■ **Problem**
What do the lines say, reproduced word for word, from the first of the entries below through the line bearing "tag (parse_u16 rest)"?

■ **Record extracts**
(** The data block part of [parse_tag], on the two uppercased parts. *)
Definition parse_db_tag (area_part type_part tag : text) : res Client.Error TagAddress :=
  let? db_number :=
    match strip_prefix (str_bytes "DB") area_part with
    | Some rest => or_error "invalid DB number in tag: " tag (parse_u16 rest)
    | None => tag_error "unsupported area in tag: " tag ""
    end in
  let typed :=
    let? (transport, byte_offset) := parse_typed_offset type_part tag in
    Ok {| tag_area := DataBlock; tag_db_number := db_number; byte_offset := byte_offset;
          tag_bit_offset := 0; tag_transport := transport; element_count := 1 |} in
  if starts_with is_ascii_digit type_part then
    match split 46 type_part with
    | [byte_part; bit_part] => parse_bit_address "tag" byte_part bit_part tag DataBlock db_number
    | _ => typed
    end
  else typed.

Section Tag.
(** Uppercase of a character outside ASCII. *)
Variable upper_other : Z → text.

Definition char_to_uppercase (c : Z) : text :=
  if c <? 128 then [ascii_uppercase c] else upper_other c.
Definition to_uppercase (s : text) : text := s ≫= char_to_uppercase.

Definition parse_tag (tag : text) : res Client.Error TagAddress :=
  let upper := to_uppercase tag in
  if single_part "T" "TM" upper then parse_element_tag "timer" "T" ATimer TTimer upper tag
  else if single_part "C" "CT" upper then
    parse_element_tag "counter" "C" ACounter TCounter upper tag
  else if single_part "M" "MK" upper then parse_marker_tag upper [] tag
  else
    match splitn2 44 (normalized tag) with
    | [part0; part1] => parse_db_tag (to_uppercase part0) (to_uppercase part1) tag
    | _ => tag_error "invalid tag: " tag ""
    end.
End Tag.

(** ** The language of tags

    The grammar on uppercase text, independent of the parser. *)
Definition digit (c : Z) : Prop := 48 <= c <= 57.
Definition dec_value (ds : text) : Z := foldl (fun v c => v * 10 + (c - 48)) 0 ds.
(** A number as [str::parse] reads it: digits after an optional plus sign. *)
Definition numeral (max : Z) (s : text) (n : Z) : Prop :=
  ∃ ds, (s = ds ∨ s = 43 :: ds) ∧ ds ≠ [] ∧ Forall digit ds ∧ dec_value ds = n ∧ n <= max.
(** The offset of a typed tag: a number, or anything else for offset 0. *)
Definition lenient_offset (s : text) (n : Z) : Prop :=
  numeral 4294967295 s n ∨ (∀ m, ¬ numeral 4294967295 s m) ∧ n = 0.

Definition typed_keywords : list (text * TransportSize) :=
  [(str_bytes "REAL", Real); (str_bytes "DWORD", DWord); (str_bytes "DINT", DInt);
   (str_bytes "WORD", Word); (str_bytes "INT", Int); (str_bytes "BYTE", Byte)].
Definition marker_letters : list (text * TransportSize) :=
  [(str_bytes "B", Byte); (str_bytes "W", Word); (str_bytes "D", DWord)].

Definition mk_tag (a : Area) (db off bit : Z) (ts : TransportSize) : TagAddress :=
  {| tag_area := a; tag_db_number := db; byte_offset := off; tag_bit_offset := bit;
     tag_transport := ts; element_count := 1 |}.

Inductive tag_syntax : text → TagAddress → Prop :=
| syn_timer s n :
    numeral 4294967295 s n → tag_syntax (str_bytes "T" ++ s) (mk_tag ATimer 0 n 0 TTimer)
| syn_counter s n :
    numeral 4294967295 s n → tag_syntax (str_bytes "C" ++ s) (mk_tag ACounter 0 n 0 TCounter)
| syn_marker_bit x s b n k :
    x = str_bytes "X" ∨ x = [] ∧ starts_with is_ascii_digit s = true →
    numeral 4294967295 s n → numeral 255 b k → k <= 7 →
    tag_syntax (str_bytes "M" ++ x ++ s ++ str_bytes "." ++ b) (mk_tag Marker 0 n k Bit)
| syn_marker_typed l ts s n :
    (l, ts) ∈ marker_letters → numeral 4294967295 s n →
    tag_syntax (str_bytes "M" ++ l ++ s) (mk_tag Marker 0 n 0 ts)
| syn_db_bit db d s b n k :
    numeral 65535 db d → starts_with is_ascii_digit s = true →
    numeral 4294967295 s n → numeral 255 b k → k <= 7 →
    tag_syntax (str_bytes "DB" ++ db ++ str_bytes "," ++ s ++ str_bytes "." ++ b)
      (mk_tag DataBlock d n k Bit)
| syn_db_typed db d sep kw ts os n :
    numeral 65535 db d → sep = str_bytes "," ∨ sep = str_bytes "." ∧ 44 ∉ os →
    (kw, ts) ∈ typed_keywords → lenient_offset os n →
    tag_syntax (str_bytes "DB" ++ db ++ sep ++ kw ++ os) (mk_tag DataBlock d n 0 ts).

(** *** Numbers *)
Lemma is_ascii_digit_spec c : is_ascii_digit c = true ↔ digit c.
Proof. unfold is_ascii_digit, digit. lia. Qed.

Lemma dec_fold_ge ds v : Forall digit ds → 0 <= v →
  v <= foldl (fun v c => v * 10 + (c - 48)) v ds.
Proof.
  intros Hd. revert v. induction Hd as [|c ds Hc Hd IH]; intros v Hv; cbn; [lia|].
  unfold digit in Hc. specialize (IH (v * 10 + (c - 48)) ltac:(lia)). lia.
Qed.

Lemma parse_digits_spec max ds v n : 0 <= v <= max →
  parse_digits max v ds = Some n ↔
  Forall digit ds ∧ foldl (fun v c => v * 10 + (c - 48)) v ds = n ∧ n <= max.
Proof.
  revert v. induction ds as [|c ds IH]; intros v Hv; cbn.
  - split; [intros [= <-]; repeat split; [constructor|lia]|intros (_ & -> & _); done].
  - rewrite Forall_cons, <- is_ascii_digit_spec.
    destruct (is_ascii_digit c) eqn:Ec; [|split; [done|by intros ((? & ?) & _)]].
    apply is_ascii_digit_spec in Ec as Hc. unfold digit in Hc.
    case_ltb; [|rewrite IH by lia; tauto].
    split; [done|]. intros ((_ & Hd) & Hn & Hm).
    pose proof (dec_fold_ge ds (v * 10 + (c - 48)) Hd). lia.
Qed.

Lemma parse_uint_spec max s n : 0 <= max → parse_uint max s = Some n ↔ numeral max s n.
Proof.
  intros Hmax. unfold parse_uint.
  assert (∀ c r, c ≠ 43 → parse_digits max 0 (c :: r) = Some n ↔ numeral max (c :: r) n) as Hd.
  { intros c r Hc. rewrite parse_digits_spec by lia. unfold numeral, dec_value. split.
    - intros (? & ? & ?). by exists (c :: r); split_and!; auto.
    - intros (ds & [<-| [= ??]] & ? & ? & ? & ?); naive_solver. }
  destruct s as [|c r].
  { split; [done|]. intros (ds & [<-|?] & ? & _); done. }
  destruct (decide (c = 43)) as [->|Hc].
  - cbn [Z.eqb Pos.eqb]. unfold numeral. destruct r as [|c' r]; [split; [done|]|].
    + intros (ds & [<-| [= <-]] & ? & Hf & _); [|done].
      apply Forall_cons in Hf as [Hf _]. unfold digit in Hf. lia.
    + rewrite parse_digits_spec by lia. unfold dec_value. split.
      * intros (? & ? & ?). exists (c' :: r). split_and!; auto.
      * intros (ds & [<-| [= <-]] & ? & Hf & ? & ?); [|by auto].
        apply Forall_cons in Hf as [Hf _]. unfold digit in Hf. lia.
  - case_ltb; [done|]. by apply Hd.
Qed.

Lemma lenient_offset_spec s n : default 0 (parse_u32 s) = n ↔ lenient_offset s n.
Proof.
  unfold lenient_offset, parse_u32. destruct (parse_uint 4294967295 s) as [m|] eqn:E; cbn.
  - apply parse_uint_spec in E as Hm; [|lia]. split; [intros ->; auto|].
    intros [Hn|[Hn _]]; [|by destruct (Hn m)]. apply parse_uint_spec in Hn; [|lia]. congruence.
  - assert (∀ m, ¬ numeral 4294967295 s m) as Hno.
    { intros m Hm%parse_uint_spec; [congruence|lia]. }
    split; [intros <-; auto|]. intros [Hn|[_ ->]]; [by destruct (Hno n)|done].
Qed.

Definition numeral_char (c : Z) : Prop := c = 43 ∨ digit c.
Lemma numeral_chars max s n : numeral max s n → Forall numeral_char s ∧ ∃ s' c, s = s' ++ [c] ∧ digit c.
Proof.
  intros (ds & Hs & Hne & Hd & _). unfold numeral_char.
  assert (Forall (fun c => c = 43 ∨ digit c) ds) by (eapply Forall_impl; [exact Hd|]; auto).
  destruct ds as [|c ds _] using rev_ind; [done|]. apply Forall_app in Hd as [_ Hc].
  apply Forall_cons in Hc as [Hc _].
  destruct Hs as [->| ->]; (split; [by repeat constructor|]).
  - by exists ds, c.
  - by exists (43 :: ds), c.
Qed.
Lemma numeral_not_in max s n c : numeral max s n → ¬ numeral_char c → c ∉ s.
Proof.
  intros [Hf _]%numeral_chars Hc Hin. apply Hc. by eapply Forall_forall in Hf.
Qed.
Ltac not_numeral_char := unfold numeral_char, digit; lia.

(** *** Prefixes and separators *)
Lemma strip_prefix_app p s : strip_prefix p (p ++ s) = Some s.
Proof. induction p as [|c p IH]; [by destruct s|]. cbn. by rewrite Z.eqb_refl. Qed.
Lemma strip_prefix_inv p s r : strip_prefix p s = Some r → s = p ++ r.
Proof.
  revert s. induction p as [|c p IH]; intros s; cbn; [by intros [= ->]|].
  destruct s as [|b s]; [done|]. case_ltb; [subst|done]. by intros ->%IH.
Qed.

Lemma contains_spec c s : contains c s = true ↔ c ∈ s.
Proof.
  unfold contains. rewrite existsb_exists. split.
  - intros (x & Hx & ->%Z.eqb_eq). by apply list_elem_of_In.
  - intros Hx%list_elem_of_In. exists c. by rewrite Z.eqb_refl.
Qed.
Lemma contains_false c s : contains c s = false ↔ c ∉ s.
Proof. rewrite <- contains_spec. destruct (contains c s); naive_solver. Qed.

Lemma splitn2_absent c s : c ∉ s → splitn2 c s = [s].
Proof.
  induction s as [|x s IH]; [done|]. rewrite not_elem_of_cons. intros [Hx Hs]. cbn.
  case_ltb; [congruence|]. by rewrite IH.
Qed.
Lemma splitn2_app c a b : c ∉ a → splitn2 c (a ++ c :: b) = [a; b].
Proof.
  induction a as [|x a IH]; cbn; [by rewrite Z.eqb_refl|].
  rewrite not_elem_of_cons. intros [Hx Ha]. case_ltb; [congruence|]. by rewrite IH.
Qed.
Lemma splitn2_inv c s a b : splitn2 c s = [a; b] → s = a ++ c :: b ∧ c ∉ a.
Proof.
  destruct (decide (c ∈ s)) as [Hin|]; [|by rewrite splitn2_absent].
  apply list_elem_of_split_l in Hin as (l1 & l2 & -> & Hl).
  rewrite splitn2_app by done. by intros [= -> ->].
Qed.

■ **Reply to the exercise**
(** The data block part of [parse_tag], on the two uppercased parts. *)
Definition parse_db_tag (area_part type_part tag : text) : res Client.Error TagAddress :=
  let? db_number :=
    match strip_prefix (str_bytes "DB") area_part with
    | Some rest => or_error "invalid DB number in tag: " tag (parse_u16 rest)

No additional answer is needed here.